‘No room for racism’ in AFL but it runs deeper than just verbal and online abuse

The Guardian Australia
Ben Abbatangelo
31 July 2022

Slogans are meaningless if the league continues to partner with entities which are detrimental to Indigenous Australians.

 

It has been another onerous few weeks on the “no room for racism” merry-go-round after Fremantle players Michael Walters and Michael Frederick were racially abused on social media following their club’s Naidoc Week win earlier this month. Predictably, there was another incident this weekend, with fresh allegations that a spectator racially abused Carlton defender Adam Saad on Saturday night.

The simplistic slogan partly reflects the widespread ignorance of what racism is, how it functions and the ways in which it appears. But, as a microcosm of Australian society, it is also reflective of the AFL and its clubs, who maintain an unflinching emphasis on growing the game at significant moral and ethical cost.

Racism has oxygenated the game and over the generations enabled it to grow.

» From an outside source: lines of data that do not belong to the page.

(** saveMemory: the row is scoped to (platform, sender) unless the
    integration shares active memories; binding a missing content throws. *)
Definition run_saveMemory (cx : turn_context) (call : function_call)
  : M (completion function_response) :=
  n <- next_tick ;;
  let id := uuidv4 rt n in
  d <- read_db ;;
  let shareActiveMemory :=
    if negb (cx_platform cx =? "web")%string
    then integration_shares d (cx_userId cx) (cx_platform cx)
    else false in
  let memPlatform := if shareActiveMemory then None else Some (cx_platform cx) in
  let memExternalId := if shareActiveMemory then None else cx_senderId cx in
  match string_arg "content" (fc_args call) with
  | Some content =>
      m <- next_tick ;;
      modify_db (fun d =>
        with_user_memories d
          (user_memories d
           ++ [{| mem_id := id; mem_user_id := cx_userId cx;
                  mem_content := content; mem_created_at := sql_now rt m;
                  mem_memory_type := Some "active_learning";
                  mem_platform := memPlatform;
                  mem_external_id := memExternalId |}])) ;;;
      ret (respond "saveMemory" "Memory saved to Active Learning storage.")
  | None =>
      m <- next_tick ;;
      ret (Throw (runtime_error rt m))
  end.

(** The body of the callback mapped over the calls of a response.  The
    helpers that only fetch (web search, weather, scraping, GitHub, currency)
    catch their own failures and always answer with a text. *)
Definition exec_call (cx : turn_context) (call : function_call)
  : M (completion function_response) :=
  let name := fc_name call in
  let args := fc_args call in
  if (name =? "webSearch")%string then
    n <- next_tick ;;
    ret (respond name (webSearch rt n (lookup "query" args)))
  else if (name =? "getWeather")%string then
    n <- next_tick ;;
    ret (respond name (getWeather rt n (lookup "location" args)))
  else if (name =? "calculator")%string then run_calculator call
  else if (name =? "scrapeUrl")%string then
    n <- next_tick ;;
    ret (respond name (simpleScrape rt n (lookup "url" args)))
  else if (name =? "githubRepo")%string then
    n <- next_tick ;;
    ret (respond name
           (getGithubRepo rt n (lookup "owner" args) (lookup "repo" args)))
  else if (name =? "currencyConverter")%string then
    n <- next_tick ;;
    ret (respond name
           (convertCurrency rt n (lookup "amount" args) (lookup "from" args)
              (lookup "to" args)))
  else if (name =? "installTool")%string then
    result <- installTool (cx_userId cx) args ;;
    ret (respond "installTool" result)
  else if (name =? "deleteTool")%string then
    result <- deleteTool (cx_userId cx) args ;;
    ret (respond "deleteTool" result)
  else if (name =? "sendMedia")%string then run_sendMedia call
  else
    match find (fun t => (tool_name t =? name)%string) (cx_customTools cx) with
    | Some customTool => run_custom customTool call
    | None =>
        if (name =? "manageTools")%string then run_manageTools cx call
        else if (name =? "saveMemory")%string then run_saveMemory cx call
        else ret (respond name "Unknown tool.")
    end.

(** [calls.map(async call => ...)]: the database writes of the handlers
    happen in call order. *)
Fixpoint run_tools (cx : turn_context) (calls : list function_call)
  : M (list (completion function_response)) :=
  match calls with
  | [] => ret []
  | call :: rest =>
      emit (ToolStarted call) ;;;
      r <- exec_call cx call ;;
      rs <- run_tools cx rest ;;
      ret (r :: rs)
  end.

(** [await Promise.all(...)]: all results, or the first rejection. *)
Fixpoint promise_all (rs : list (completion function_response))
  : completion (list function_response) :=
  match rs with
  | [] => Normal []
  | Throw message :: _ => Throw message
  | Normal r :: rest =>
      match promise_all rest with
      | Normal l => Normal (r :: l)
      | Throw message => Throw message
      end
  end.

(** *** The candidate cascade *)

(** How one attempt ended: in the [catch], or past it with a text. *)
Inductive attempt_end :=
| Threw (message : string)
| Returned (text : string).

Record attempt := {
  at_key : gemini_key;
  at_model : string;
  at_end : attempt_end
}.

(** The variables the loops assign, and the attempts made so far. *)
Record turn_vars := {
  responseText : string;
  usedKeyId : string;
  lastError : option string;
  rawResponse : string;
  usedModelName : string;
  usageMetadata : option string;
  attempts : list attempt
}.

Definition initial_vars : turn_vars :=
  {| responseText := EmptyString; usedKeyId := EmptyString; lastError := None;
     rawResponse := EmptyString; usedModelName := EmptyString;
     usageMetadata := None; attempts := [] |}.

(** [rawResponse = ...] and the capture of usage metadata. *)
Definition received (v : turn_vars) (raw : string) (usage : option string)
  : turn_vars :=
  {| responseText := responseText v; usedKeyId := usedKeyId v;
     lastError := lastError v; rawResponse := raw;
     usedModelName := usedModelName v;
     usageMetadata := match usage with Some u => Some u | None => usageMetadata v end;
     attempts := attempts v |}.

Definition appended (v : turn_vars) (raw : string) : turn_vars :=
  {| responseText := responseText v; usedKeyId := usedKeyId v;
     lastError := lastError v; rawResponse := raw;
     usedModelName := usedModelName v; usageMetadata := usageMetadata v;
     attempts := attempts v |}.

Definition succeeded (v : turn_vars) (keyObj : gemini_key) (modelName text : string)
  : turn_vars :=
  {| responseText := text; usedKeyId := key_id keyObj;
     lastError := lastError v; rawResponse := rawResponse v;
     usedModelName := modelName; usageMetadata := usageMetadata v;
     attempts := attempts v ++ [{| at_key := keyObj; at_model := modelName;
                                   at_end := Returned text |}] |}.

Definition failed (v : turn_vars) (keyObj : gemini_key) (modelName message : string)
  : turn_vars :=
  {| responseText := responseText v; usedKeyId := usedKeyId v;
     lastError := Some message; rawResponse := rawResponse v;
     usedModelName := usedModelName v; usageMetadata := usageMetadata v;
     attempts := attempts v ++ [{| at_key := keyObj; at_model := modelName;
                                   at_end := Threw message |}] |}.

(** [UPDATE gemini_keys SET last_used_at = ? WHERE id = ?] *)
Definition touch_key (id now : string) (k : gemini_key) : gemini_key :=
  if (key_id k =? id)%string then
    {| key_id := key_id k; key_secret := key_secret k;
       key_status := key_status k; last_used_at := Some now;
       key_user_id := key_user_id k; best_model := best_model k;
       available_models := available_models k |}
  else k.

(** The end of the [try] block: text obtained, key recorded as used. *)
Definition finish (v : turn_vars) (keyObj : gemini_key) (modelName text : string)
  : M (turn_vars * option string) :=
  n <- next_tick ;;
  modify_db (fun d =>
    with_gemini_keys d (map (touch_key (key_id keyObj) (iso_now rt n))
                            (gemini_keys d))) ;;;
  ret (succeeded v keyObj modelName text, None).

Definition tool_separator : string :=
  newline +++ "---TOOL RESPONSE---" +++ newline.

(** The [try] block for one candidate: the updated variables, and the
    message of the exception when it was left by one. *)
Definition try_candidate (cx : turn_context) (keyObj : gemini_key)
  (modelName : string) (v : turn_vars) : M (turn_vars * option string) :=
  let parts := Parts (cx_prompt cx) (cx_media cx) in
  n <- next_tick ;;
  emit (Sent keyObj modelName parts) ;;;
  match sendMessage rt n (key_secret keyObj) modelName (session_of cx) parts with
  | Throw message => ret (v, Some message)
  | Normal result =>
      let v1 := received v (resp_json result) (resp_usageMetadata result) in
      match resp_body result with
      | Blocked message => ret (v1, Some message)
      | Candidate text [] => finish v1 keyObj modelName text
      | Candidate _ calls =>
          results <- run_tools cx calls ;;
          match promise_all results with
          | Throw message => ret (v1, Some message)
          | Normal functionResponses =>
              let follow := FunctionResponses functionResponses in
              m <- next_tick ;;
              emit (Sent keyObj modelName follow) ;;;
              match sendMessage rt m (key_secret keyObj) modelName
                      (session_of cx) follow with
              | Throw message => ret (v1, Some message)
              | Normal toolResult =>
                  let v2 :=
                    appended v1 (rawResponse v1 +++ tool_separator
                                 +++ resp_json toolResult) in
                  match resp_body toolResult with
                  | Blocked message => ret (v2, Some message)
                  | Candidate text _ => finish v2 keyObj modelName text
                  end
              end
          end
      end
  end.

(** Try candidates in order. *)
Fixpoint try_candidates (cx : turn_context) (keyObj : gemini_key)
  (candidates : list string) (v : turn_vars) : M turn_vars :=
  match candidates with
  | [] => ret v
  | modelName :: rest =>
      r <- try_candidate cx keyObj modelName v ;;
      match r with
      | (v', None) => ret v'
      | (v', Some message) =>
          let errorMessage :=
            if includes message "429" then "Quota Exceeded (429)" else message in
          emit (Warned keyObj modelName errorMessage) ;;;
          try_candidates cx keyObj rest (failed v' keyObj modelName message)
      end
  end.

(** The loop over the keys. *)
Fixpoint try_keys (cx : turn_context) (keys : list gemini_key) (v : turn_vars)
  : M turn_vars :=
  match keys with
  | [] => ret v
  | keyObj :: rest =>
      v' <- try_candidates cx keyObj
              (candidates_for (cx_preferredModel cx) (cx_targetModel cx) keyObj)
              v ;;
      if truthy (responseText v') then ret v'
      else emit (Exhausted keyObj) ;;; try_keys cx rest v'
  end.

(** *** 5. Logging *)

(** appendChatLog (server/chatLogs.ts) *)
Definition appendChatLog (userId chatId : string) (r : role) (content platform : string)
  (rawResponse : option string) (chatType : chat_type)
  (groupId senderId senderName : option string) : M unit :=
  n <- next_tick ;;
  modify_db (fun d =>
    with_chat_logs d
      (chat_logs d
       ++ [{| cl_id := uuidv4 rt n; cl_user_id := userId; cl_chat_id := chatId;
              cl_platform := platform; cl_role := r; cl_content := content;
              cl_raw_response := rawResponse; cl_chat_type := chatType;
              cl_group_id := groupId; cl_sender_id := senderId;
              cl_sender_name := senderName |}])).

At this juncture, the only apparent evolution is that verbal and online abuse – the low-hanging fruit that is easily understood – is supposedly no longer tolerated.

Without a shred of self-awareness, the Dockers have stood in solidarity with Walters and Frederick under the backdrop of a long-standing partnership with Woodside, Australia’s largest independent dedicated oil and gas company.

Woodside’s proposed Burrup Hub LNG expansion is threatening Murujuga, a priceless cultural treasure on Western Australia’s Burrup Peninsula which archives more than 50,000 years of human ingenuity. Living within the lands, seas and skies, Murujuga holds the Lore, Dreaming and Songlines that have connected and sustained the region’s First Nations people since the first sunrise.

If there really was “no room for racism”, then Fremantle would not be in partnership with Woodside.

Nor would the West Coast Eagles and AFLW be in partnership with BHP, another multinational that destroys ancient Aboriginal cultural heritage and has exercised gag clauses that render Traditional Owners unable to lodge objections or to prevent their sacred sites from being damaged.